In graph theory, a branch of mathematics, a linear forest is a kind of forest where each component is a path graph, or a disjoint union of nontrivial paths. Equivalently, it is an acyclic and claw-free graph. An acyclic graph where every vertex has degree 0, 1, or 2 is a linear forest. An undirected graph has Colin de Verdière graph invariant at most 1 if and only if it is a (node-)disjoint union of paths, i.e. it is linear. Any linear forest is a subgraph of the path graph with the same number of vertices.

According to Habib and Peroche, a k-linear forest consists of paths of k or fewer nodes each.

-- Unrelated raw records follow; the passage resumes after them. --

(** * SEMNANSolver: a shallow embedding of [semnan_cuda.cpp]

    The host-side solver of u-semnan compiles a boolean structure matrix
    into a layered sparse representation ([make_structures]), owns the
    weight and covariance buffers ([init_parameters]) and evaluates the
    Gaussian Kullback-Leibler loss against a sample covariance.

    Conventions of the embedding.
    - [int32_t] values are [Z]; the narrowing conversions of
      [init_parameters] are written out with [to_int32].  Loop counters
      of [make_structures] range over tensor extents and are kept exact.
    - Floating-point scalars are idealised as real numbers ([R]).
    - A C++ exception, and an access outside a [std::vector] (undefined
      behaviour in C++), end the computation with an [error]. *)

From Stdlib Require Import String ZArith List Lia Bool Reals Lra Sorted.
Import ListNotations.
Open Scope Z_scope.

(** ** Errors and the error monad *)

Inductive error : Type :=
| CheckFailed (msg : string)   (* TORCH_CHECK failure: c10::Error *)
| IndexError (i : Z)           (* checked tensor indexing: c10::IndexError *)
| OutOfBounds (i : Z)          (* std::vector access outside [0, size) *)
| LinAlgError.                 (* torch::inverse of a singular matrix *)

Inductive result (A : Type) : Type :=
| Ok (a : A)
| Err (e : error).
Arguments Ok {A} a.
Arguments Err {A} e.

Definition bind {A B : Type} (m : result A) (k : A -> result B) : result B :=
  match m with
  | Ok a => k a
  | Err e => Err e
  end.

Notation "x <- m ;; k" := (bind m (fun x => k))
  (at level 100, m at next level, right associativity).
Notation "' pat <- m ;; k" := (bind m (fun x => match x with pat => k end))
  (at level 100, pat pattern, m at next level, right associativity).

Fixpoint foldM {S X : Type} (f : S -> X -> result S) (xs : list X) (s : S)
  : result S :=
  match xs with
  | [] => Ok s
  | x :: xs' => s' <- f s x ;; foldM f xs' s'
  end.

(** [for (i = lo; i < hi; i++)] visits [zrange lo hi]. *)
Definition zrange (lo hi : Z) : list Z :=
  map (fun i => lo + Z.of_nat i) (seq 0 (Z.to_nat (hi - lo))).

Definition zlength {A : Type} (l : list A) : Z := Z.of_nat (length l).

Fixpoint list_set {A : Type} (l : list A) (n : nat) (x : A) : list A :=
  match l, n with
  | [], _ => []
  | _ :: t, O => x :: t
  | h :: t, S n' => h :: list_set t n' x
  end.

(** ** [std::vector]: unchecked [operator[]], [back()] *)

Definition vec_get {A : Type} (v : list A) (i : Z) : result A :=
  if (0 <=? i) && (i <? zlength v) then
    match nth_error v (Z.to_nat i) with
    | Some a => Ok a
    | None => Err (OutOfBounds i)
    end
  else Err (OutOfBounds i).

Definition vec_modify {A : Type} (v : list A) (i : Z) (f : A -> A)
  : result (list A) :=
  a <- vec_get v i ;; Ok (list_set v (Z.to_nat i) (f a)).

Definition vec_back {A : Type} (v : list A) : result A :=
  vec_get v (zlength v - 1).

Definition vec_modify_back {A : Type} (v : list A) (f : A -> A)
  : result (list A) :=
  vec_modify v (zlength v - 1) f.

(** ** Tensors held by value

    A tensor whose storage is shared with nothing the solver mutates is
    modelled by its extents and its elements in row-major order.
    Indexing is checked and a negative index counts from the end, as
    [at::Tensor::operator[]] does. *)

Inductive Device : Type :=
| CPU
| CUDA (index : Z).

Record Tensor (A : Type) : Type := mkTensor {
  sizes : list Z;
  data : list A;
  device : Device
}.
Arguments mkTensor {A} sizes data device.
Arguments sizes {A} t.
Arguments data {A} t.
Arguments device {A} t.

Definition numel_of (szs : list Z) : Z := fold_right Z.mul 1 szs.
Definition numel {A : Type} (t : Tensor A) : Z := numel_of (sizes t).
Definition dim {A : Type} (t : Tensor A) : Z := zlength (sizes t).

Definition is_cuda {A : Type} (t : Tensor A) : bool :=
  match device t with
  | CUDA _ => true
  | CPU => false
  end.

(** [t.size(d)] for [d >= 0]: raises when [d] is not a dimension. *)
Definition size {A : Type} (t : Tensor A) (d : Z) : result Z :=
  if (0 <=? d) && (d <? dim t) then
    match nth_error (sizes t) (Z.to_nat d) with
    | Some n => Ok n
    | None => Err (IndexError d)
    end
  else Err (IndexError d).

(** The position an index [i] denotes in a dimension of extent [n]. *)
Definition wrap_index (n i : Z) : result Z :=
  if (- n <=? i) && (i <? n) then Ok (if i <? 0 then i + n else i)
  else Err (IndexError i).

(** [t[r][c].item()] on a 2-dimensional tensor. *)
Definition item2 {A : Type} (t : Tensor A) (r c : Z) : result A :=
  match sizes t with
  | [n0; n1] =>
      r' <- wrap_index n0 r ;;
      c' <- wrap_index n1 c ;;
      match nth_error (data t) (Z.to_nat (r' * n1 + c')) with
      | Some a => Ok a
      | None => Err (IndexError (r' * n1 + c'))
      end
  | _ => Err (IndexError r)
  end.

(** One-dimensional tensors of [int32] ([parents], [parents_bases], ...)
    are lists; [t[i] = x] is checked. *)
Definition tensor_get {A : Type} (t : list A) (i : Z) : result A :=
  i' <- wrap_index (zlength t) i ;;
  match nth_error t (Z.to_nat i') with
  | Some a => Ok a
  | None => Err (IndexError i)
  end.

Definition tensor_set {A : Type} (t : list A) (i : Z) (x : A)
  : result (list A) :=
  i' <- wrap_index (zlength t) i ;; Ok (list_set t (Z.to_nat i') x).

(** [t.index_put_({r, c}, x)] on a 2-dimensional tensor stored by rows. *)
Definition tensor_set2 {A : Type} (t : list (list A)) (r c : Z) (x : A)
  : result (list (list A)) :=
  row <- tensor_get t r ;;
  row' <- tensor_set row c x ;;
  tensor_set t r row'.

(** [torch::zeros(n)] *)
Definition zeros (n : Z) : list Z := repeat 0 (Z.to_nat n).

(** ** Layer records

    Modelled from the spec: [SEMNANLayerData] is declared in
    [device_data.h], which is not part of the sources.  The spec gives a
    layer an index, a count of assigned visible nodes and a latent width;
    the two-argument constructor used by [make_structures] receives the
    index and the first visible node of the layer.  Layer 0 is the
    default-constructed sentinel. *)

Record SEMNANLayerData : Type := mkLayer {
  idx : Z;
  base : Z;
  num : Z;
  lat_width : Z
}.

Definition SEMNANLayerData_new (i b : Z) : SEMNANLayerData :=
  {| idx := i; base := b; num := 0; lat_width := 0 |}.

Definition SEMNANLayerData_default : SEMNANLayerData :=
  SEMNANLayerData_new 0 0.

Definition incr_num (l : SEMNANLayerData) : SEMNANLayerData :=
  {| idx := idx l; base := base l; num := num l + 1; lat_width := lat_width l |}.

Definition set_lat_width (w : Z) (l : SEMNANLayerData) : SEMNANLayerData :=
  {| idx := idx l; base := base l; num := num l; lat_width := w |}.

(** ** [make_structures]: the graph compiler

    Nodes are numbered as in the source: latent nodes [-latent_size .. -1],
    visible nodes [0 .. visible_size - 1]; row [p + latent_size] of
    [structure] holds the outgoing edges of node [p]. *)

(** The locals of [make_structures] and the two members it fills while
    it scans the edges (lines 122-159). *)
Record Scan : Type := mkScan {
  edge_count : Z;
  parents_vec : list (list Z);
  children_vec : list (list (list Z));
  scan_ranges : list (Z * Z);            (* this->latent_presence_range *)
  scan_layers : list SEMNANLayerData;    (* this->layers_vec *)
  layer_max : Z
}.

According to Burr and Roberts, an (n, j)-linear forest has n vertices and j of its component paths have an odd number of vertices.

According to Faudree et al., a (k, t)-linear or (k, t, s)-linear forest has k edges, and t components of which s are single vertices; s is omitted if its value is not critical.

The linear arboricity of a graph is the minimum number of linear forests into which the graph can be partitioned. For a graph of maximum degree ${\displaystyle \Delta }$, the linear arboricity is always at least ${\displaystyle \lceil \Delta /2\rceil }$, and it is conjectured that it is always at most ${\displaystyle \lfloor (\Delta +1)/2\rfloor }$.

A linear coloring of a graph is a proper graph coloring in which the induced subgraph formed by each two colors is a linear forest. The linear chromatic number of a graph is the smallest number of colors used by any linear coloring. The linear chromatic number is at most proportional to ${\displaystyle \Delta ^{3/2}}$, and there exist graphs for which it is at least proportional to this quantity.